Egerton begins with a short absurdist tale about a spelling bee, in a world where such competitions decide the ownership of land masses and the losers, intrepid 8-10 year olds, are dropped into a pit below stage where the audience can watch them slaughtered. Other stories include a Christian camp where counselors encounter fatal "accidents" in twisted attempts to drive the campers towards a life in Christ; an account of a married couple's tepid romantic life and the deeper sexual ambitions and desires embodied in a talking, knighted penis; a look into the life of Lazarus, resurrected by Christ and now living in the modern day, desperate to die; and a girl who niggles the narrator to not kill her off, which closes the volume on a note of poetic gorgeousness. And these are the more traditional ones.

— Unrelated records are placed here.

(* ===== verification/ModelConfig.v ===== *)
(** * Model configurations: the base classes ([support/config.py])

    [ConfigBase.from_dict] splits a JSON object into the fields of a dataclass
    and its [kwargs] and runs the class's [__post_init__]; [asdict] turns the
    object back into a dictionary; [ConfigOverrideBase.apply] overrides fields
    and rebuilds the object.

    A [__post_init__] is a list of statements over the object.  The classes of
    [model/] repeat a few statement forms; each form is a combinator here.  A
    statement comes with its footprint (the fields that decide whether it does
    anything when it is run again, and the fields it assigns) and with the test
    that says that it still has a default to fill in; [Lawful] states what the
    footprint means, and the theorems on re-running a [__post_init__] are
    proved from it for every class at once. *)

From Stdlib Require Import SpecFloat Ascii.
From stdpp Require Import base list strings.
From S2P Require Import Prelude PyStr.
From S2P Require Import PyNum.
Local Open Scope string_scope.
Local Open Scope list_scope.
Local Open Scope Z_scope.

(** ** Objects *)

(** A dataclass instance: its attributes and the dictionary [self.kwargs]. *)
Record obj : Type := mkObj { o_attrs : dict json; o_kwargs : dict json }.

Definition attr (o : obj) (f : string) : res json :=
  opt_res (dict_get (o_attrs o) f) AttributeError.

(** [self.f], [self.f = v], [self.kwargs] *)
Definition self (f : string) : M obj json := fun o => (attr o f, o).
Definition setattr (f : string) (v : json) : M obj unit :=
  mmodify (fun o => mkObj (dict_set (o_attrs o) f v) (o_kwargs o)).
Definition get_kwargs : M obj (dict json) := fun o => (Ok (o_kwargs o), o).

(** [self.kwargs.pop(name, None)], with [None] for an absent key *)
Definition kwargs_pop (name : string) : M obj (option json) := fun o =>
  match dict_get (o_kwargs o) name with
  | Some v => (Ok (Some v), mkObj (o_attrs o) (dict_del (o_kwargs o) name))
  | None => (Ok None, o)
  end.

(** [for name in names: if name in self.kwargs: ... self.kwargs.pop(name); break] *)
Fixpoint kwargs_pop_first (names : list string) : M obj (option json) :=
  match names with
  | [] => mret' None
  | n :: names =>
      let! v := kwargs_pop n in
      match v with
      | Some v => mret' (Some v)
      | None => kwargs_pop_first names
      end
  end.

(** ** Statements with their footprint *)

Record Stmt : Type := mkStmt {
  run : M obj unit;
  reads : list string;
  writes : list string;
  pending : obj -> bool;
}.

(** The body of a method. *)
Fixpoint run_all (l : list Stmt) : M obj unit :=
  match l with
  | [] => mret' tt
  | s :: l => run s ;! run_all l
  end.

(** A test of an attribute; an absent attribute counts as pending. *)
Definition attr_test (f : string) (test : json -> bool) (o : obj) : bool :=
  match attr o f with Ok v => test v | Raise _ => true end.

(** [if test(self.f): self.f = e] *)
Definition set_when (f : string) (test : json -> bool) (e : M obj json) : Stmt :=
  mkStmt (let! v := self f in
          if test v then let! w := e in setattr f w else mret' tt)
         [f] [f] (attr_test f test).

(** [assert] and [if ...: raise]: a check that reads the fields [fs]. *)
Definition check (fs : list string) (e : (string -> res json) -> res unit) : Stmt :=
  mkStmt (fun o => (e (attr o), o)) fs [] (fun _ => false).

(** An unconditional [self.f = e] *)
Definition assign (f : string) (e : M obj json) : Stmt := set_when f (fun _ => true) e.

(** [if test(self.f): self.f = self.g] *)
Definition default_copy (f : string) (test : json -> bool) (g : string) : Stmt :=
  set_when f test (self g).

(** [if test(self.f): self.f = 4 * self.g] *)
Definition default_times4 (f : string) (test : json -> bool) (g : string) : Stmt :=
  set_when f test (let! x := self g in mlift (py_mul (JInt 4) x)).

(** A block of statements under [if test(self.f):] *)
Definition guarded (f : string) (test : json -> bool) (body : list Stmt) : Stmt :=
  mkStmt (let! v := self f in if test v then run_all body else mret' tt)
         [f] (flat_map writes body) (attr_test f test).
Definition preset_gpt_bigcode : dict json :=
  [
    ("activation_function", JStr "gelu_pytorch_tanh");
    ("architectures", JArr [JStr "GPTBigCodeForCausalLM"]);
    ("attention_softmax_in_fp32", JBool true); ("multi_query", JBool true);
    ("attn_pdrop", JFloat (S754_finite false 7205759403792794 (-56)));
    ("bos_token_id", JInt 49152);
    ("embd_pdrop", JFloat (S754_finite false 7205759403792794 (-56)));
    ("eos_token_id", JInt 49152);
    ("initializer_range", JFloat (S754_finite false 5764607523034235 (-58)));
    ("layer_norm_epsilon", JFloat (S754_finite false 5902958103587057 (-69)));
    ("model_type", JStr "gpt_bigcode"); ("n_embd", JInt 2048); ("n_head", JInt 16);
    ("n_inner", JInt 8192); ("n_layer", JInt 24); ("n_positions", JInt 2048);
    ("resid_pdrop", JFloat (S754_finite false 7205759403792794 (-56)));
    ("runner_max_sequence_length", JNull); ("scale_attention_softmax_in_fp32", JBool true);
    ("scale_attn_weights", JBool true); ("summary_activation", JNull);
    ("summary_first_dropout", JFloat (S754_finite false 7205759403792794 (-56)));
    ("summary_proj_to_labels", JBool true); ("summary_type", JStr "cls_index");
    ("summary_use_proj", JBool true); ("transformers_version", JStr "4.28.0.dev0");
    ("use_cache", JBool true); ("vocab_size", JInt 49280) ].
(* ===== verification/ModelConfigs.v ===== *)
(** * The model configurations ([model/*/*_model.py])

    The configuration dataclass of every model family: its fields with their
    defaults and its [__post_init__], in the statement forms of [ModelConfig].
    A statement that only one family has is defined here with its footprint.
    Log messages are left out.  The multimodal configurations, whose fields
    hold other configurations, come last: a nested configuration object is the
    dictionary [dataclasses.asdict] makes of it, its [kwargs] included (read
    from JSON, a nested field is never an instance already). *)

From Stdlib Require Import SpecFloat Ascii.
From stdpp Require Import base list strings.
From S2P Require Import Prelude PyStr.
From S2P Require Import PyNum ModelConfig ModelPresets.
Local Open Scope string_scope.
Local Open Scope list_scope.
Local Open Scope Z_scope.

(** ** Statements of single families *)

(** [key in v] and [v[key]] of a JSON value *)
Definition py_in (key : string) (v : json) : res bool :=
  match v with
  | JObj d => Ok (dict_has d key)
  | JArr l => Ok (existsb (fun x => py_eq x (JStr key)) l)
  | JStr s => Ok (str_contains key s)
  | _ => Raise TypeError
  end.
Definition py_getitem (v : json) (key : string) : res json :=
  match v with
  | JObj d => dict_getitem d key
  | _ => Raise TypeError
  end.

(** GLM: [vocab_size] falls back to [padded_vocab_size], if given. *)
Definition padded_vocab_size : Stmt :=
  set_when "vocab_size" is_zero
    (let! v := kwargs_pop "padded_vocab_size" in
     match v with Some v => mret' v | None => self "vocab_size" end).

(** Gemma *)
Definition hidden_activation : Stmt :=
  set_when "hidden_activation" is_null
    (let! kw := get_kwargs in mret' (opt_default JNull (dict_get kw "hidden_act"))).
Definition check_activation : Stmt :=
  check ["hidden_activation"] (fun get =>
    let? a := get "hidden_activation" in
    if py_eq a (JStr "gelu") || py_eq a (JStr "gelu_pytorch_tanh") then Ok tt
    else Raise (ValueError [Lit "Only GeLU is supported as the activation for gemma."])).
Definition check_attention_bias : Stmt :=
  check ["attention_bias"] (fun get =>
    let? b := get "attention_bias" in
    if py_truthy b
    then Raise (ValueError [Lit "Only False attention_bias is supported for gemma"])
    else Ok tt).
Definition override_names : list string :=
  ["--context_window_size"; "--sliding_window_size"; "--prefill_chunk_size";
   "--attention_sink_size"; "--max_batch_size"; "--tensor_parallel_shards";
   "--pipeline_parallel_stages"; "--disaggregation"].

(** [type=lambda x: str(x).lower() in ["true", "1", "yes", "True"]] *)
Definition yes (x : string) : bool := str_mem (str_lower x) ["true"; "1"; "yes"; "True"].

Definition store_override (name value : string) (o : ModelConfigOverride) : res ModelConfigOverride :=
  let '(mkOverride cw sw pc sink mb tp pp dis) := o in
  if String.eqb name "--disaggregation" then
    Ok (mkOverride cw sw pc sink mb tp pp (Some (yes value)))
  else
    let? z := int_of_str value in
    let v := Some z in
    Ok (if String.eqb name "--context_window_size" then mkOverride v sw pc sink mb tp pp dis
        else if String.eqb name "--sliding_window_size" then mkOverride cw v pc sink mb tp pp dis
        else if String.eqb name "--prefill_chunk_size" then mkOverride cw sw v sink mb tp pp dis
        else if String.eqb name "--attention_sink_size" then mkOverride cw sw pc v mb tp pp dis
        else if String.eqb name "--max_batch_size" then mkOverride cw sw pc sink v tp pp dis
        else if String.eqb name "--tensor_parallel_shards" then mkOverride cw sw pc sink mb v pp dis
        else mkOverride cw sw pc sink mb tp v dis).

(** [from_str] *)
Definition override_from_str (source : string) : res ModelConfigOverride :=
  parse_args override_names store_override no_override (option_args source).

(** ** Lemmas: the options of a joined text *)

(** Items without a semicolon, none of them empty. *)
Lemma option_args_join (l : list (string * string)) :
  Forall (fun nv => all_chars (not_char ";") (assignment nv) = true) l ->
  option_args (str_join ";" (map assignment l))
  = map (fun nv => ("--" +:+ fst nv) +:+ "=" +:+ snd nv) l.
Proof.
  intros H. unfold option_args. destruct (decide (l = [])) as [->|Hne]; [done|].
  change ";" with (String ";" ""). rewrite str_split_join.
  - rewrite filter_all.
    + rewrite map_map. apply map_ext. intros [n v]. done.
    + intros x ([n v] & <- & _)%in_map_iff. unfold assignment.
      destruct (String.eqb_spec (fst (n, v) +:+ "=" +:+ snd (n, v)) "") as [E|]; [|done].
      by apply app_empty_inv in E as [_ E].
  - by destruct l.
  - clear Hne. induction H; constructor; done.
Qed.

(** Parsing [name=value;...]: the values are stored one after the other. *)
Lemma parse_joined {St} (names : list string) (store : string -> string -> St -> res St) defaults l :
  plain_names names = true ->
  Forall (fun nv => In ("--" +:+ fst nv) names) l ->
  Forall (fun nv => all_chars (not_char ";") (assignment nv) = true) l ->
  parse_args names store defaults (option_args (str_join ";" (map assignment l)))
  = fold_left (fun r nv => let? st := r in take_action store ("--" +:+ fst nv) (snd nv) st) l (Ok defaults).
Proof.
  intros Hp Hn Hc. rewrite option_args_join by done.
  change (map (fun nv => ("--" +:+ fst nv) +:+ "=" +:+ snd nv) l)
    with (map (fun nv => (fun mv => fst mv +:+ "=" +:+ snd mv) ("--" +:+ fst nv, snd nv)) l).
  rewrite <- (map_map (fun nv => ("--" +:+ fst nv, snd nv)) (fun mv => fst mv +:+ "=" +:+ snd mv)).
  rewrite parse_args_values; [|done|by rewrite List.Forall_map].
  rewrite fold_left_map. done.
Qed.

(** ** Lemmas: single values *)

Lemma parse_flags_repr f : parse_flags (flags_repr f) = Ok f.
Proof. by destruct f as [[] [] [] [] [] []]; vm_compute. Qed.

Lemma repr_not_preset f : dict_get OPT_FLAG_PRESET (flags_repr f) = None.
Proof. done. Qed.

Lemma int_of_opt v :
  int_of_str (str_opt_int v) = match v with Some z => Ok z | None => Raise not_an_integer end.
Proof. destruct v as [z|]; [apply int_of_pretty|by vm_compute]. Qed.

Lemma yes_opt v : yes (str_opt_bool v) = opt_default false v.
Proof. by destruct v as [[]|]; vm_compute. Qed.

Lemma str_opt_int_chars v : all_chars (not_char ";") (str_opt_int v) = true.
Proof. destruct v as [z|]; [by apply pretty_Z_chars|done]. Qed.

Lemma override_items_chars o :
  Forall (fun nv => all_chars (not_char ";") (assignment nv) = true) (override_items o).
Proof.
  unfold override_items. apply Forall_app. split; [|constructor; [|done]].
  - apply List.Forall_map. unfold override_fields.
    repeat (constructor; [unfold assignment; cbn [fst snd]; rewrite !all_chars_app, str_opt_int_chars; done|]).
    constructor.
  - by destruct (disaggregation o) as [[]|].
Qed.

Lemma override_items_names o :
  Forall (fun nv => In ("--" +:+ fst nv) override_names) (override_items o).
Proof.
  assert (forallb (fun nv => str_mem ("--" +:+ fst nv) override_names) (override_items o) = true)
    as H by done.
  apply List.Forall_forall. intros nv Hin. rewrite forallb_forall in H. by apply str_mem_In, H.
Qed.

Lemma guard_and a c : (if negb a then false else c) = c && a.
Proof. by destruct a, c. Qed.

Lemma not_below_80 archs :
  negb (existsb (fun a => a <? 80) archs) = forallb (fun a => 80 <=? a) archs.
Proof. induction archs as [|a l IH]; [done|]. cbn. rewrite negb_orb, IH. f_equal. lia. Qed.

(** ** Specifications *)

(** What a target and a quantization scheme support, flag by flag. *)
Definition supported (t : Target) (q : string) (archs : list Z) : OptimizationFlags :=
  mkFlags (is_cuda t && forallb (fun a => 80 <=? a) archs)
    (str_mem (kind_name t) ["cuda"; "rocm"] && unquantized q) (is_cuda t) (is_cuda t) (is_cuda t) NONE.

Definition flags_and (f g : OptimizationFlags) : OptimizationFlags :=
  mkFlags (flashinfer f && flashinfer g) (cublas_gemm f && cublas_gemm g)
    (faster_transformer f && faster_transformer g) (cudagraph f && cudagraph g)
    (cutlass f && cutlass g) (ipc_allreduce_strategy f).

(** The architectures are looked up only for FlashInfer on CUDA. *)
Definition archs_of (m : option string) (f : OptimizationFlags) (t : Target) : res (list Z) :=
  if flashinfer f && is_cuda t then detect_cuda_arch_list m t else Ok [].

Lemma updated_flags_spec m f t q :
  updated_flags m f t q = let? archs := archs_of m f t in Ok (flags_and f (supported t q archs)).
Proof.
  unfold updated_flags, _flashinfer, archs_of, flags_and, supported, _cublas_gemm,
    _faster_transformer, _cutlass, _cudagraph. rewrite !guard_and.
  destruct (flashinfer f); cbn; [destruct (is_cuda t); cbn|].
  1: destruct (detect_cuda_arch_list m t); cbn; [rewrite not_below_80|done].
  all: rewrite <- !andb_assoc, (andb_comm (unquantized q)); done.
Qed.

Lemma flags_and_again f t q l1 l2 :
  l1 = l2 \/ flashinfer (flags_and f (supported t q l1)) = false ->
  flags_and (flags_and f (supported t q l1)) (supported t q l2) = flags_and f (supported t q l1).
Proof.
  intros H. unfold flags_and at 1 3, supported at 2 3. cbn. f_equal; try btauto.
  destruct H as [->|H]; [btauto|]. cbn in H. by rewrite H.
Qed.

Lemma updated_flags_again m f t q f' : updated_flags m f t q = Ok f' -> updated_flags m f' t q = Ok f'.
Proof.
  rewrite !updated_flags_spec. intros (archs & Ha & [= <-])%rbind_Ok. unfold archs_of in *.
  destruct (flashinfer (flags_and f (supported t q archs))) eqn:E; cbn [andb].
  - assert (flashinfer f = true /\ is_cuda t = true) as [Ef Ec].
    { cbn in E. by destruct (flashinfer f), (is_cuda t). }
    rewrite Ef, Ec in Ha. cbn in Ha. rewrite Ec, Ha. cbn [rbind]. f_equal. apply flags_and_again. by left.
  - cbn. f_equal. apply flags_and_again. by right.
Qed.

One story, "Holy," is a sparse paragraph. "The Beginning of All Things" is a two-page story about rodents fighting for a Snickers bar that turns into a prose poem creation tale. "The Adventures of Stimp" morphs into a series of run-on sentences, almost stream of consciousness, which portrays absolute devotion between a hamster and his owner. As a whole, these shorter pieces aren't as good as the longer ones. They are excellent examples of Egerton toying with narrative form, always original, and brilliantly carve a small but powerful piece of art in miniature. However, several of them lack the emotional depth of the longer works, and they all are missing a sense of roundedness--minute details injected into the narrative that both flesh out the universe of the story and greatly contribute to its power to move.

These details are subtle and quiet: ornamentations of a master's hand. In Egerton's hands, they may be lightly whimsical or deadly serious; in either case, they are some of the finest proof of Egerton's capabilities. Far from feeling tacked-on, these details are weaved into the fabric of the fiction, as Egerton plays with his worlds and our minds. One such detail is a description of looking in on the agonized faces in private hospital rooms, "like looking deep into a radiation chamber, knowing that if you open the door--even a crack--all that radiation would zip out and scar your eyes, throat, and skin." With this brief, almost passing note, the whole of the protagonist's relationship with sickness and disease in the antiseptic desert of the hospital is revealed. In "Spelling," the point that America lost Hawaii to Korea in a spelling bee is again mentioned in passing, evoking both chuckles and a sense of terror: in a single line Egerton has given us all we need to know about the politics of this nightmare. Other cases are more light-hearted elements of comedy that show why Egerton has been considered by so many to be an excellent humorist.

If these details describe Egerton's delicate manipulation of narrative, there are just as many examples of immense linchpins: single lines on which the literary value of the story is hinged, which launch the text into the realm of works truly memorable. In such cases, the delicacy is replaced by hammering immediacy, and our hearts and minds are surrendered to the work. In "Tonight at Noon," perhaps the best story in the collection, a jazz enthusiast wakes up to find his girlfriend has committed suicide. He says of jazz virtuoso Charles Mingus, "Most people say The Black Saint and the Sinner Lady is his best, and it's good. But Ah Um is going for more. It hurts more. Lives more. Jenny is dead."

These examples may serve to show the incredible sense of balance present in these stories, which may ultimately be what makes them so successful (there is only one exception to this: "The Fecalist" is boring satire--a departure from the usually sophisticated presentation). Comedy and tragedy are bound inextricably; passing jabs, lasting one-liners, and poetic passages are joined by their poetry; whimsy, heartbreak, and joy are merely different sides of the same thing. The stories, in their individual components and as a collection, build off one another with grace and ease.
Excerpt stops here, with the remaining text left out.